Дядя Астор засмеялся:

— Кажется, я понял. Мы забыли про разницу во времени, — пояснил он.

— Да, Георг толком не проснулся, он испугался и спросил, что случилось, кто умер и почему я звоню среди ночи. У них сейчас четыре часа утра. Он крепко спал, я его разбудила, — объяснила Верена. — Сказал, чтобы я позвонила утром, когда он проснётся. И повесил трубку.

— Повесил трубку! — повторил господин Белло.

— Мне теперь тоже хочется выяснить, знает ли он что-нибудь про Мельхиора Лихтблау, — призналась Верена.
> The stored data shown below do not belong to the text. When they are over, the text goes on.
(* ===== verification/Vt100Format.v ===== *)
(** * Formatting does not panic

    The writers of [attrs.rs], [row.rs], [grid.rs] and [screen.rs] succeed on every
    well-formed screen, whatever screen the difference is taken from. *)

From S2P Require Import Prelude Limits TerminalWidth Vt100Cell Vt100Row Vt100RowInv Vt100Grid Vt100GridInv Vt100Screen Vt100ScreenInv.

Local Open Scope Z_scope.

(** ** Loops over enumerated elements *)
Lemma for_each_enumerated {A S} (l : list A) (body : Z * A → S → option S) (I : Z → S → Prop) k s :
  I k s →
  (∀ i x s, k ≤ i < k + len l → x ∈ l → I i s → succeeds (body (i, x) s) (I (i + 1))) →
  succeeds (for_each (zip (seqZ k (len l)) l) body s) (I (k + len l)).
Proof.
  revert k s. induction l as [|x l IH]; intros k s Hs Hb.
  - change (len (@nil A)) with 0. rewrite Z.add_0_r. by apply succeeds_ret.
  - rewrite len_cons. pose proof (len_nonneg l). rewrite (seqZ_cons k) by lia. cbn [zip_with for_each].
    rewrite len_cons in Hb. eapply succeeds_bind; [apply Hb; [lia|by left|done]|]. intros s' Hs'.
    replace (k + (len l + 1)) with (k + 1 + len l) by lia. replace (Z.pred (len l + 1)) with (len l) by lia.
    replace (Z.succ k) with (k + 1) by lia.
    apply IH; [done|]. intros i y s'' Hi Hy. apply Hb; [lia|by right].
Qed.

Lemma enumerated_all {A} width (l : list A) : len l ≤ width → enumerated 0 width l = zip (seqZ 0 (len l)) l.
Proof.
  intros Hw. unfold enumerated. cbn [Z.to_nat drop]. apply take_ge.
  rewrite length_zip, length_seqZ. unfold len in *. lia.
Qed.

Section format.
Context `{IT : Itoa} `{UW : UnicodeWidth} `{D : Discipline}.

(** ** Attributes *)
Lemma intensity_cases a : attrs_ok a → intensity a = 0 ∨ intensity a = 1 ∨ intensity a = 2.
Proof using.
  intros (_ & _ & Hm). pose proof Hm as [Hu _]. unfold intensity. revert Hm. pattern (text_mode a).
  refine (all_u8 _ _ _ Hu). vm_compute. reflexivity.
Qed.

Lemma escape_code_ok self other : attrs_ok self → succeeds (write_escape_code_diff self other) (λ _, True).
Proof using.
  intros Hs. unfold write_escape_code_diff. destruct (_ && _); [by apply succeeds_ret|].
  unfold attrs_difference, changed_intensity.
  destruct (intensity_cases self Hs) as [H|[H|H]]; rewrite H; cbn; destruct (_ =? _); cbn; by apply succeeds_ret.
Qed.

(** ** Positions *)

(** A position one row or two columns past the largest screen still has a successor. *)
Definition pos_small (p : Pos) : Prop :=
  0 ≤ p_row p ≤ MAX_TERMINAL_ROWS ∧ 0 ≤ p_col p ≤ MAX_TERMINAL_COLUMNS + 2.

Ltac small := unfold pos_small, size_safe, pos_ok, MAX_TERMINAL_ROWS, MAX_TERMINAL_COLUMNS, U16_MAX in *; cbn in *; lia.

Lemma MoveTo_ok p : pos_small p → succeeds (MoveTo_write_buf p) (λ _, True).
Proof using.
  intros Hp. unfold MoveTo_write_buf. destruct (_ && _); [by apply succeeds_ret|].
  rewrite !add16_Some by small. by apply succeeds_ret.
Qed.

Lemma MoveFromTo_ok p q : pos_small p → pos_small q → succeeds (MoveFromTo_write_buf p q) (λ _, True).
Proof using.
  intros Hp Hq. unfold MoveFromTo_write_buf. rewrite add16_Some by small. cbn [mbind option_bind].
  destruct (_ && _); [by apply succeeds_ret|]. destruct (_ && _); [by apply succeeds_ret|].
  case_bool_decide; [by apply MoveTo_ok|by apply succeeds_ret].
Qed.

(** ** Rows *)

(** The locals of the loop before column [i]. *)
Record pen_ok (i : Z) (p : Pen) : Prop := {
  po_pos : pos_small (prev_pos p);
  po_attrs : attrs_ok (prev_attrs p);
  po_erase : ∀ c a, erase p = Some (c, a) → 0 ≤ c ≤ i ∧ attrs_ok a;
}.

Lemma pen_mono i j p : pen_ok i p → i ≤ j → pen_ok j p.
Proof using. intros [] Hij. split; [done|done|]. intros c a Hc. destruct (po_erase0 c a Hc). split; [lia|done]. Qed.

Lemma pen_write i b p : pen_ok i p → pen_ok i (write b p).
Proof using. by intros []. Qed.
Lemma pen_wide i w p : pen_ok i p → pen_ok i (set_prev_was_wide w p).
Proof using. by intros []. Qed.
Lemma pen_pos i q p : pen_ok i p → pos_small q → pen_ok i (set_prev_pos q p).
Proof using. by intros [] Hq. Qed.

Lemma switch_attrs_ok i a p :
  pen_ok i p → attrs_ok a → succeeds (switch_attrs a p) (λ p', pen_ok i p' ∧ prev_pos p' = prev_pos p).
Proof using.
  intros Hp Ha. unfold switch_attrs. case_bool_decide; [|by apply succeeds_ret].
  eapply succeeds_bind; [by apply escape_code_ok|]. intros b _. apply succeeds_ret. by destruct Hp.
Qed.

(** A small screen, with the row that is written. *)
Context (cols row : Z) (Hcols : 1 ≤ cols ≤ MAX_TERMINAL_COLUMNS) (Hrow : 0 ≤ row < MAX_TERMINAL_ROWS).

Lemma move_to_erase_ok i wrapping c p :
  pen_ok i p → 0 ≤ c ≤ cols → succeeds (move_to_erase cols row wrapping c p) (pen_ok i).
Proof using Hcols Hrow.
  intros Hp Hc. unfold move_to_erase. pose proof (po_pos _ _ Hp).
  assert ((if wrapping then add16 (p_row (prev_pos p)) 1 else Some 0) =
          Some (if wrapping then p_row (prev_pos p) + 1 else 0)) as ->.
  { destruct wrapping; [|done]. apply add16_Some. small. }
  cbn [mbind option_bind]. eapply succeeds_bind.
  { instantiate (1 := λ _, True). destruct (_ && _); [by apply succeeds_ret|]. apply MoveFromTo_ok; [done|small]. }
  intros b _. apply succeeds_ret. apply pen_pos; [by apply pen_write|small].
Qed.

Lemma flush_erase_ok i wrapping cell p :
  pen_ok i p → 0 ≤ i ≤ cols → succeeds (flush_erase cols row wrapping i cell p) (pen_ok i).
Proof using Hcols Hrow.
  intros Hp Hi. unfold flush_erase. destruct (erase p) as [[c a]|] eqn:He; [|by apply succeeds_ret].
  destruct (po_erase _ _ Hp c a He) as [Hc Ha]. destruct (_ || _); [|by apply succeeds_ret].
  eapply succeeds_bind; [apply move_to_erase_ok; [done|lia]|]. intros p1 Hp1.
  eapply succeeds_bind; [by apply (switch_attrs_ok i)|]. intros p2 [Hp2 _].
  rewrite sub16_Some by lia. apply succeeds_ret. destruct Hp2. by split.
Qed.

Lemma needs_move_ok wrapping cell p q : pos_small q → succeeds (needs_move cols wrapping cell p q) (λ _, True).
Proof using Hcols.
  intros Hq. unfold needs_move. destruct (negb wrapping); [by apply succeeds_ret|].
  rewrite add16_Some by small. cbn [mbind option_bind]. destruct (negb _); [by apply succeeds_ret|].
  rewrite sub16_Some by (destruct (is_wide cell); lia). by apply succeeds_ret.
Qed.

Lemma draw_cell_ok i wrapping cell p :
  pen_ok i p → 0 ≤ i < cols → (∃ l w k, cell_is l w k cell) →
  succeeds (draw_cell cols wrapping (mkPos row i) cell p) (pen_ok i).
Proof using Hcols Hrow.
  intros Hp Hi (l & w & k & Hc). unfold draw_cell. destruct (has_contents cell).
  - eapply succeeds_bind.
    { instantiate (1 := λ p', pen_ok i p' ∧ prev_pos p' = mkPos row i). case_bool_decide as Hpos.
      - pose proof (po_pos _ _ Hp). eapply succeeds_bind; [by apply needs_move_ok|]. intros move _.
        eapply succeeds_bind.
        { instantiate (1 := λ _, True). destruct move; [apply MoveFromTo_ok; [done|small]|by apply succeeds_ret]. }
        intros b _. apply succeeds_ret. split; [|done]. apply pen_pos; [by apply pen_write|small].
      - apply succeeds_ret. by split. }
    intros p1 [Hp1 Hq1]. eapply succeeds_bind; [apply (switch_attrs_ok i); [done|apply Hc]|].
    intros p2 [Hp2 Hq2]. rewrite Hq2, Hq1, add16_Some by (destruct (is_wide cell); small). cbn [mbind option_bind].
    rewrite (contents_of_Some Hc). apply succeeds_ret. apply pen_write, pen_pos; [done|].
    destruct (is_wide cell); small.
  - apply succeeds_ret. destruct (erase p) eqn:He; [done|]. destruct Hp. split; [done|done|].
    intros c a [= <- <-]. split; [cbn; lia|apply Hc].
Qed.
Дядя Астор встал и сказал:

— А теперь пришло время поблагодарить вас за вкусный ужин и за прекрасный вечер и собираться домой. Пожалуйста, не забудьте сообщить, если что-нибудь узнаете про Мельхиора. Спокойной ночи!

Он пожал всем руки, похлопал по плечу господина Белло и добавил:

— Господин Белло, не вешайте нос! Вы же человек!

И ушёл.

Новости о господине Белло - _29.jpg

На следующий день была суббота.

Верена пообещала позвонить брату сразу после завтрака, и мы сели завтракать очень рано — хотя мне и не надо было в школу. Папа хотел присутствовать при разговоре, а ему нужно спускаться в аптеку самое позднее к девяти.

На этот раз её брат не стал сразу класть трубку. Разговор получился долгий, но нам было слышно только, как Верена повторяла «Правда?», «Ну и ну!», «Да, конечно» и «Какая жалость!». Потом она сказала: «Спасибо! Ещё созвонимся. Пока!» — и на этом разговор закончился.